Piroska "Piri" Vaszary (19 May 1901 – 2 October 1965) was a Hungarian film actress.

== Life ==
=== Family ===
Born 19 May 1901 in Budapest, Piroska's father was Gábor Vaszary (born in Kaposvár, on 13 March 1866) main-notar of Budapest, her mother was Auguszta Csipka. Her brothers were Gábor Vaszary (or Gábor von Vaszary) (7 June 1897 in Budapest – 22 May 1985) a Hungarian novelist and screenwriter, who emigrated to Switzerland and Johann von Vásáry or János Vaszary (1899–1963) a Hungarian actor, screenwriter, playwright and film director, Lili Muráti's husband. Her uncle was János Vaszary (30 November 1867 – 19 April 1939) a Hungarian painter and graphic artist. Her grand-grandfather's half-brother was Kolos Ferenc Vaszary, O.S.B. (12 February 1832 in Keszthely, Hungary – 3 September 1915 in Balatonfüred, Hungary) a cardinal of the Roman Catholic Church, archbishop of Esztergom.

=== Career ===
She has been close her studies in Szidi Rákosi's Academy of Theatre in 1920. After she played in a lot of theatres in Budapest. In the end of 1944 she emigrated to Austria, after to Germany. She lived in France, in Spain, in Argentina, in Venezuela and in Canada. From 1948 until 1954 played in Argentinian Hungarian Society of Theater, in 1959 also in Venezuela.

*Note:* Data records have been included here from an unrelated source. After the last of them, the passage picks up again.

(** The job up to the point where the PDS row and the stored rev are
    loaded: it stops there with an error and no call made, or goes on
    with both. *)
Lemma FetchAndIndexRepo_loading (job : crawlWork) (s s' : FW) (r : Res unit) :
run job s = (r, s') ->
(r <> Ok tt /\ s' = mkFetchWorld (ticked (world s)) (repo s) (calls s)
 /\ (fails (clock (world s)) = true
     \/ pdsRow job s = None
     \/ forall rev,
          fst (storedRev RS repomgr_GetRepoRev (ActorInfo.Uid (act job)) s) <> Ok rev))
\/ (exists pds rev,
      fails (clock (world s)) = false
      /\ pdsRow job s = Some pds
      /\ fst (storedRev RS repomgr_GetRepoRev (ActorInfo.Uid (act job)) s) = Ok rev
      /\ world s' = ticked (world s)).
Proof.
intros Hrun. unfold pdsRow.
destruct (fails (clock (world s))) eqn:Hnf.
{ left. unfold run, FetchAndIndexRepo in Hrun. unfold bind at 1 in Hrun.
  unfold wrapErr, onWorld, First, query, tick, bind at 1 2 3, gets, ret in Hrun.
  simpl in Hrun. rewrite Hnf in Hrun. simpl in Hrun. injection Hrun as <- <-.
  split; [discriminate|]. split; [reflexivity|left; reflexivity]. }
destruct (find (fun p => PDS.ID p =? ActorInfo.PDS (act job)) (pdss (db (world s))))
  as [pds|] eqn:Hpds.
2: { left. unfold run, FetchAndIndexRepo in Hrun. unfold bind at 1 in Hrun.
     unfold wrapErr, onWorld, First, query, tick, bind at 1 2 3, gets, ret, fail in Hrun.
     simpl in Hrun. rewrite Hnf in Hrun. simpl in Hrun. rewrite Hpds in Hrun.
     simpl in Hrun. injection Hrun as <- <-.
     split; [discriminate|]. split; [reflexivity|right; left; reflexivity]. }
assert (Hrest : forall (rev : string) (s1 : FW),
           (match negb (initScrape job), elems (catchup job) with
            | true, first :: _ =>
                if match Comatproto.Since (evt first) with
                   | None => true
                   | Some since => String.eqb rev since
                   end
                then
                  resync <- replayCatchup RS repomgr_HandleExternalUserEvent pds (act job)
                              (elems (catchup job)) ;;
                  if negb resync then ret tt
                  else fetchAndImport RS comatproto_SyncGetRepo repomgr_ImportNewRepo
                         pds (act job) rev
                else fetchAndImport RS comatproto_SyncGetRepo repomgr_ImportNewRepo
                       pds (act job) rev
            | _, _ => fetchAndImport RS comatproto_SyncGetRepo repomgr_ImportNewRepo
                        pds (act job) rev
            end) s1 = (r, s') ->
           world s' = world s1).
{ intros rev s1 Hr.
  destruct (negb (initScrape job));
    [destruct (elems (catchup job)) as [|first rest]|];
    try (apply fetchAndImport_trace in Hr; apply Hr).
  destruct (match Comatproto.Since (evt first) with
            | None => true
            | Some since => String.eqb rev since
            end);
    [|apply fetchAndImport_trace in Hr; apply Hr].
  unfold bind at 1 in Hr.
  destruct (replayCatchup RS repomgr_HandleExternalUserEvent pds (act job)
              (first :: rest) s1) as [rr s2] eqn:Hrep.
  apply replayCatchup_trace in Hrep. destruct Hrep as (Hw & hs & resync & -> & _).
  destruct resync; simpl in Hr.
  - apply fetchAndImport_trace in Hr. destruct Hr as [Hw' _]. congruence.
  - injection Hr as _ <-. exact Hw. }
unfold run, FetchAndIndexRepo in Hrun. unfold bind at 1 in Hrun.
unfold wrapErr, onWorld, First, query, tick, bind at 1 2 3, gets, ret in Hrun.
simpl in Hrun. rewrite Hnf in Hrun. simpl in Hrun. rewrite Hpds in Hrun. simpl in Hrun.
unfold bind at 1 in Hrun. unfold storedRev at 1, GetRepoRev in Hrun. simpl in Hrun.
unfold storedRev, GetRepoRev.
destruct (repomgr_GetRepoRev (ActorInfo.Uid (act job)) (repo s)) as [rev|e|m] eqn:Hrev;
  simpl in Hrun |- *.
- right. exists pds, rev. repeat split; try reflexivity.
  apply Hrest in Hrun. exact Hrun.
- destruct (negb (isNotFound e)) eqn:Hne; simpl in Hrun |- *.
  + left. injection Hrun as <- <-. split; [discriminate|]. split; [reflexivity|].
    right. right. intros rev. discriminate.
  + right. exists pds, "". repeat split; try reflexivity.
    apply Hrest in Hrun. exact Hrun.
- left. injection Hrun as <- <-. split; [discriminate|]. split; [reflexivity|].
  right. right. intros rev. discriminate.
Qed.

(** X21.  The job returns nil only when every buffered event has been replayed
    with success, and nothing else was called, or when its last call is
    an import that succeeded. *)
Theorem FetchAndIndexRepo_success (job : crawlWork) (s s' : FW) :
run job s = (Ok tt, s') ->
exists pds t,
  pdsRow job s = Some pds
  /\ calls s' = calls s ++ t
  /\ ((initScrape job = false
       /\ elems (catchup job) <> []
       /\ t = map (fun j => replayCall pds (act job) j None) (elems (catchup job)))
      \/ (exists pre repo rev, t = pre ++ [importCall (act job) repo rev None])).
Proof.
intros Hrun.
destruct (FetchAndIndexRepo_loading job s s' (Ok tt) Hrun)
  as [(Hne & _)|(pds & rev & Hnf & Hpds & Hrev & _)]; [contradiction Hne; reflexivity|].
destruct (FetchAndIndexRepo_trace fails RS repomgr_GetRepoRev
            repomgr_HandleExternalUserEvent comatproto_SyncGetRepo repomgr_ImportNewRepo
            job s s' (Ok tt) pds rev Hnf Hpds Hrev Hrun)
  as (hs & p & resync & Hc & Hh & Hp).
exists pds, (hs ++ p). split; [exact Hpds|]. split; [exact Hc|].
destruct resync.
- right.
  inversion Hp as [res Hres Heq Hr|repo0 Heq Hr|repo0 err0 Hnf0 Heq Hr
                   |repo0 err0 res Hnf0 Hres Heq Hr
                   |repo0 err0 repo1 result Hnf0 Heq Hr].
  + destruct res; [contradiction|discriminate Hr|discriminate Hr].
  + exists (hs ++ fetchCall pds (act job) rev (Ok repo0)), repo0, (Some rev).
    rewrite <- app_assoc. reflexivity.
  + destruct res; [contradiction|discriminate Hr|discriminate Hr].
  + destruct result; [discriminate Hr|].
    exists (hs ++ fetchCall pds (act job) rev (Ok repo0)
               ++ [importCall (act job) repo0 (Some rev) (Some err0)]
               ++ fetchCall pds (act job) "" (Ok repo1)), repo1, None.
    rewrite <- !app_assoc. reflexivity.
- left. destruct Hp as [-> _]. rewrite app_nil_r.
  destruct (initScrape job); simpl in Hh; [destruct Hh as [_ Hh]; discriminate Hh|].
  destruct (elems (catchup job)) as [|first rest];
    [destruct Hh as [_ Hh]; discriminate Hh|].
  destruct (match Comatproto.Since (evt first) with
            | None => true
            | Some since => String.eqb rev since
            end); [|destruct Hh as [_ Hh]; discriminate Hh].
  split; [reflexivity|]. split; [discriminate|].
  inversion Hh. reflexivity.
Qed.

Lemma Waited_split (pds : PDS.t) (ai : ActorInfo.t) (t : list Call) :
forall (prev : option Call) (pre post : list Call) (c : Call),
  Waited pds ai prev t ->
  t = pre ++ c :: post ->
  isFetch c = true ->
  (exists since res, c = CallSyncGetRepo (PDS.Host pds) (ActorInfo.Did ai) since res)
  /\ match pre with
     | [] => prev = Some (CallLimiterWait (PDS.ID pds))
     | _ => exists pre', pre = pre' ++ [CallLimiterWait (PDS.ID pds)]
     end.
Proof.
induction t as [|x t IH]; intros prev pre post c Hw Ht Hc.
- destruct pre; discriminate Ht.
- destruct pre as [|y pre]; simpl in Ht; injection Ht as -> Ht.
  + destruct Hw as [Hx _]. destruct (Hx Hc) as [Hp Hf]. split; assumption.
  + destruct Hw as [_ Hw].
    destruct (IH (Some y) pre post c Hw Ht Hc) as [Hf Hpre]. split; [exact Hf|].
    destruct pre as [|z pre].
    * injection Hpre as ->. exists []. reflexivity.
    * destruct Hpre as (pre' & ->). exists (y :: pre'). reflexivity.
Qed.

Lemma Waited_replays (pds : PDS.t) (ai : ActorInfo.t) (hs p : list Call) :
Forall (fun c => isReplay c = true) hs ->
(forall prev, Waited pds ai prev p) ->
forall prev, Waited pds ai prev (hs ++ p).
Proof.
intros Hhs Hp. induction Hhs as [|c hs Hc _ IH]; intros prev; [apply Hp|].
simpl. split; [|apply IH].
intros Hf. destruct c; discriminate.
Qed.

Lemma Waited_pipeline (pds : PDS.t) (ai : ActorInfo.t) (rev : string)
  (p : list Call) (r : Res unit) :
PipelineTrace pds ai rev p r -> forall prev, Waited pds ai prev p.
Proof.
intros H prev.
inversion H; subst; simpl;
  repeat match goal with
         | |- _ /\ _ => split
         | |- _ -> _ => intros ?
         | H0 : false = true |- _ => discriminate H0
         | |- exists since res, CallSyncGetRepo _ _ ?x ?y = _ => exists x, y
         | |- _ => reflexivity
         | |- True => exact I
         end.
Qed.

(** X22.  Rate limiting: every [sync.getRepo] of a job comes directly after a
    wait on the limiter of the PDS of the actor, and is sent to the host
    of that PDS for the DID of the actor. *)
Theorem FetchAndIndexRepo_rate_limited (job : crawlWork) (s s' : FW) (r : Res unit) :
run job s = (r, s') ->
exists t,
  calls s' = calls s ++ t
  /\ forall pre c post,
       t = pre ++ c :: post ->
       isFetch c = true ->
       exists pds pre' since res,
         pdsRow job s = Some pds
         /\ pre = pre' ++ [CallLimiterWait (PDS.ID pds)]
         /\ c = CallSyncGetRepo (PDS.Host pds) (ActorInfo.Did (act job)) since res.
Proof.
intros Hrun.
destruct (FetchAndIndexRepo_loading job s s' r Hrun)
  as [(_ & -> & _)|(pds & rev & Hnf & Hpds & Hrev & _)].
{ exists []. simpl. rewrite app_nil_r. split; [reflexivity|].
  intros [|x pre] c post Ht; discriminate Ht. }
destruct (FetchAndIndexRepo_trace fails RS repomgr_GetRepoRev
            repomgr_HandleExternalUserEvent comatproto_SyncGetRepo repomgr_ImportNewRepo
            job s s' r pds rev Hnf Hpds Hrev Hrun)
  as (hs & p & resync & Hc & Hh & Hp).
exists (hs ++ p). split; [exact Hc|].
assert (Hreplays : Forall (fun c => isReplay c = true) hs).
{ destruct (negb (initScrape job)); [destruct (elems (catchup job)) as [|first rest]|];
    try (destruct Hh as [-> _]; constructor).
  destruct (match Comatproto.Since (evt first) with
            | None => true
            | Some since => String.eqb rev since
            end); [apply (ReplayTrace_replays _ _ _ _ _ Hh)|].
  destruct Hh as [-> _]. constructor. }
assert (Hw : forall prev, Waited pds (act job) prev p).
{ destruct resync; [apply (Waited_pipeline _ _ _ _ _ Hp)|].
  destruct Hp as [-> _]. intros prev. exact I. }
intros pre c post Ht Hf.
destruct (Waited_split pds (act job) (hs ++ p) None pre post c
            (Waited_replays pds (act job) hs p Hreplays Hw None) Ht Hf)
  as [(since & res & ->) Hpre].
destruct pre as [|x pre]; [discriminate Hpre|].
destruct Hpre as (pre' & Hpre).
exists pds, pre', since, res. split; [exact Hpds|]. split; [exact Hpre|reflexivity].
Qed.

She has already starred in silent films, "The Miracle Doctor" and "The Lady of the East," as well as in an audio film initiative, "Laughing Lady." He became a constant comedian in Hungarian films. She shaped her roles with exceptional caricature. She also appeared in the German film "Spring Parade" in 1935. She was also popular with her cabaret couples. She has appeared in many audio films.

=== Private life ===
She was married three times. In 1924 she married Andor Feld, an industrialist, from whom she divorced in 1926. Her second husband from 1929, was Árpád Horváth became the director of National Theatre (Budapest), from whom she also divorced in 1932. Thirdly, she married the physician Endre Bodócsy (in Budapest, Erzsébetváros, on 14 June 1932). They had two children, Piroska (26 April 1933) and in 1942 Endre.

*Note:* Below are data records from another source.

Lemma versioning_ledger_witness :
  ∃ f, files (serve accept_all
                [save_request id_f1 (quiet 11 id_spare, alice, None, "world");
                 save_request id_f1 (quiet 12 id_spare, root, Some "b.txt", "again")]
                (router accept_all (quiet 10 id_f1) alice
                   (POST_root (mkBody (Some "a.txt") (Some "hello"))) empty_db).2).2
         !! id_f1 = Some f
       ∧ length (versions f) = 3
       ∧ v_content <$> versions f !! 0 = Some (Some "hello")
       ∧ (∀ k : nat, (1 ≤ k ≤ 2)%nat →
            v_content <$> versions f !! k = Some <$> ["hello"; "world"; "again"] !! (k - 1))
       ∧ content f = Some "again".
Proof.
  apply (versioning_ledger accept_all (quiet 10 id_f1) alice (Some "a.txt") "hello"
           empty_db
           (router accept_all (quiet 10 id_f1) alice
              (POST_root (mkBody (Some "a.txt") (Some "hello"))) empty_db).1
           (router accept_all (quiet 10 id_f1) alice
              (POST_root (mkBody (Some "a.txt") (Some "hello"))) empty_db).2
           [(quiet 11 id_spare, alice, None, "world");
            (quiet 12 id_spare, root, Some "b.txt", "again")]
           [json (JFile (mkPopulated id_f1
              (mkFile (Some "a.txt") (Some "world") id_alice "approved"
                 [mkVersion (Some "hello") id_alice; mkVersion (Some "hello") id_alice] 11)
              (Some ("Alice", "alice@example.org"))));
            json (JFile (mkPopulated id_f1
              (mkFile (Some "b.txt") (Some "again") id_alice "approved"
                 [mkVersion (Some "hello") id_alice; mkVersion (Some "hello") id_alice;
                  mkVersion (Some "world") id_root] 12)
              (Some ("Alice", "alice@example.org"))))]).
  - apply surjective_pairing.
  - reflexivity.
  - vm_compute. reflexivity.
  - repeat constructor.
Defined.

(** ** The role gate *)

Lemma gate_editor_admin u h :
  role u = "editor" ∨ role u = "admin" → authorize ["editor"; "admin"] u h = h.
Proof.
  intros Hr. unfold authorize. rewrite bool_decide_eq_true_2; [done|].
  destruct Hr as [-> | ->]; repeat constructor.
Qed.

Lemma gate_admin u h : role u = "admin" → authorize ["admin"] u h = h.
Proof.
  intros Hr. unfold authorize. rewrite bool_decide_eq_true_2; [done|].
  rewrite Hr. constructor.
Qed.

(** C2. On an existing file, an editor who is not the author is refused
    with 403 and nothing is written; an admin's save goes through whoever
    the author is, as long as the store takes the write. *)
Theorem save_ownership (validate : FileDoc → bool) env u id b db f :
  files db !! id = Some f →
  fails env OpFind = false →
  (role u = "editor" → u_id u ≠ author f →
     router validate env u (PUT_id_save id b) db
     = (respond 403 (JMessage "You can only save your own files"), db))
  ∧ (role u = "admin" →
     fails env OpSave = false → fails env OpPopulate = false →
     validate (edited_doc u b f) = true →
     router validate env u (PUT_id_save id b) db
     = (json (JFile (populate db (id, saved_doc env u b f))),
        set_files (<[id := saved_doc env u b f]> (files db)) db)).
Proof.
  intros Hf Hfind. split.
  - intros Hrole Hne. unfold router. rewrite gate_editor_admin by auto.
    unfold put_id_save_handler, try_catch, bind, File_findById.
    rewrite Hfind, Hf.
    rewrite (bool_decide_eq_false_2 (author f = u_id u)) by congruence.
    rewrite (bool_decide_eq_false_2 (role u = "admin")) by (rewrite Hrole; discriminate).
    reflexivity.
  - intros Hrole Hsave Hpop Hvalid. unfold router. rewrite gate_editor_admin by auto.
    unfold put_id_save_handler, try_catch, bind, File_findById.
    rewrite Hfind, Hf.
    rewrite (bool_decide_eq_true_2 (role u = "admin")) by done.
    rewrite andb_false_r.
    unfold doc_save, doc_populate, ret. fold (edited_doc u b f).
    rewrite Hsave, Hvalid, Hpop. reflexivity.
Qed.

Lemma save_ownership_witness :
  router accept_all (quiet 30 id_spare) bob
    (PUT_id_save id_f1 (mkBody None (Some "mine now"))) sample_db
  = (respond 403 (JMessage "You can only save your own files"), sample_db)
  ∧ router accept_all (quiet 30 id_spare) root
      (PUT_id_save id_f1 (mkBody None (Some "moderated"))) sample_db
    = (json (JFile (populate sample_db
                      (id_f1, saved_doc (quiet 30 id_spare) root
                               (mkBody None (Some "moderated")) hello_doc))),
       set_files (<[id_f1 := saved_doc (quiet 30 id_spare) root
                              (mkBody None (Some "moderated")) hello_doc]>
                    (files sample_db)) sample_db).
Proof.
  split.
  - apply (save_ownership accept_all (quiet 30 id_spare) bob id_f1
             (mkBody None (Some "mine now")) sample_db hello_doc);
      [reflexivity | reflexivity | reflexivity | discriminate].
  - apply (save_ownership accept_all (quiet 30 id_spare) root id_f1
             (mkBody None (Some "moderated")) sample_db hello_doc);
      reflexivity.
Defined.

(** ** Deletion and its cascade *)

Lemma filter_edits_clean id (l : list Edit) e :
  e ∈ filter (λ e, e_file e ≠ id) l → e_file e ≠ id.
Proof. intros H. by apply list_elem_of_filter in H as [? _]. Qed.

Lemma filter_notifications_clean id (l : list Notification) n :
  n ∈ filter (λ n, n_fileId n ≠ id) l → n_fileId n ≠ id.
Proof. intros H. by apply list_elem_of_filter in H as [? _]. Qed.

(** C3. After a delete that answers 200 no Edit and no Notification refers
    to the file any more (and the file is gone). When the cleanup of either
    kind of dependent rejects, the delete answers 500 and the file is still
    stored as it was: the removal of the file is never reached. *)
Theorem cascade_integrity (validate : FileDoc → bool) env u id db r db' :
  router validate env u (DELETE_id id) db = (r, db') →
  (statusCode r = 200%N →
     (∀ e, e ∈ edits db' → e_file e ≠ id)
     ∧ (∀ n, n ∈ notifications db' → n_fileId n ≠ id)
     ∧ files db' !! id = None)
  ∧ (∀ f, role u = "editor" ∨ role u = "admin" →
       fails env OpFind = false →
       files db !! id = Some f →
       fails env OpDeleteEdits = true ∨ fails env OpDeleteNotifications = true →
       r = respond 500 (JMessage "Failed to delete file")
       ∧ files db' = files db ∧ files db' !! id = Some f).
Proof.
  intros Hrun. split.
  - intros Hcode. unfold_router. case_tests; simpl in *; try discriminate.
    split; [|split].
    + intros e. apply filter_edits_clean.
    + intros n. apply filter_notifications_clean.
    + apply lookup_delete_eq.
  - intros f Hrole Hfind Hf Hclean. unfold router in Hrun.
    rewrite gate_editor_admin in Hrun by done.
    unfold delete_id_handler, try_catch, bind, File_findById, Promise_all,
      Edit_deleteMany, Notification_deleteMany in Hrun.
    rewrite Hfind, Hf in Hrun.
    destruct (fails env OpDeleteEdits) eqn:He,
             (fails env OpDeleteNotifications) eqn:Hn;
      simpl in Hrun; inversion Hrun; subst; simpl; auto.
    destruct Hclean; discriminate.
Qed.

She died on 2 October 1965 in Palma de Mallorca, Spain.

==Selected filmography==

- Kiss Me, Darling (1932)
- Spring Parade (1934)
- Hello, Budapest! (1935)
- Kind Stepmother (1935)
- Address Unknown (1935)
- I Can't Live Without Music (1935)
- The Empress and the Hussar (1935)
- It Was Me (1936)
- All Men Are Crazy (1937)
- Tokay Rhapsody (1937)
- Mother (1937)
- Sweet Revenge (1937)
- I May See Her Once a Week (1937)
- Family Bonus (1937)
- Sister Maria (1937)
- Help, I'm an Heiress (1937)
- The Borrowed Castle (1937)
- The Poor Rich (1938)
- Rosemary (1938)
- The Henpecked Husband (1938)
- The Wrong Man (1938)
- The Witch of Leányvár (1938)
- Barbara in America (1938)
- Stars of Variety (1939)
- Money Is Coming (1939)
- The Five-Forty (1939)
- On the Way Home (1940)
- Castle in Transylvania (1940)
- You Are the Song (1940)
- Haunting Spirit (1940)
- Closed Court (1940)
- The Last of the Vereczkeys (1940)
- The Bercsenyi Hussars (1940)
- Yes or No? (1940)
- Seven Plum Trees (1940)
- The Chequered Coat (1940)
- Duel for Nothing (1940)
- Shako and Hat (1941)
- Today, Yesterday and Tomorrow (1941)
- Left-Handed Angel (1941)
- The Marriage Market (1941)
- Property for Sale (1941)
- Europe Doesn't Answer (1941)
- Entry Forbidden (1941)
- Sister Beáta (1941)
- Kádár Versus Kerekes (1942)
- The Talking Robe (1942)
- The Perfect Family (1942)
- Magdolna (1942)
- Dr. Kovács István (1942)
- Borrowed Husbands (1942)
- Katyi (1942)
- Quite a Lad (1943)
- Kerek Ferkó (1943)
- Mouse in the Palace (1943)
- Orient Express (1943)
- African Bride (1944)
- Wildfire (1944)
- I'll Make You Happy (1944)

==Bibliography==
- Simon, Andrew L. Made in Hungary: Hungarian Contributions to Universal Culture. Simon Publications, 1998.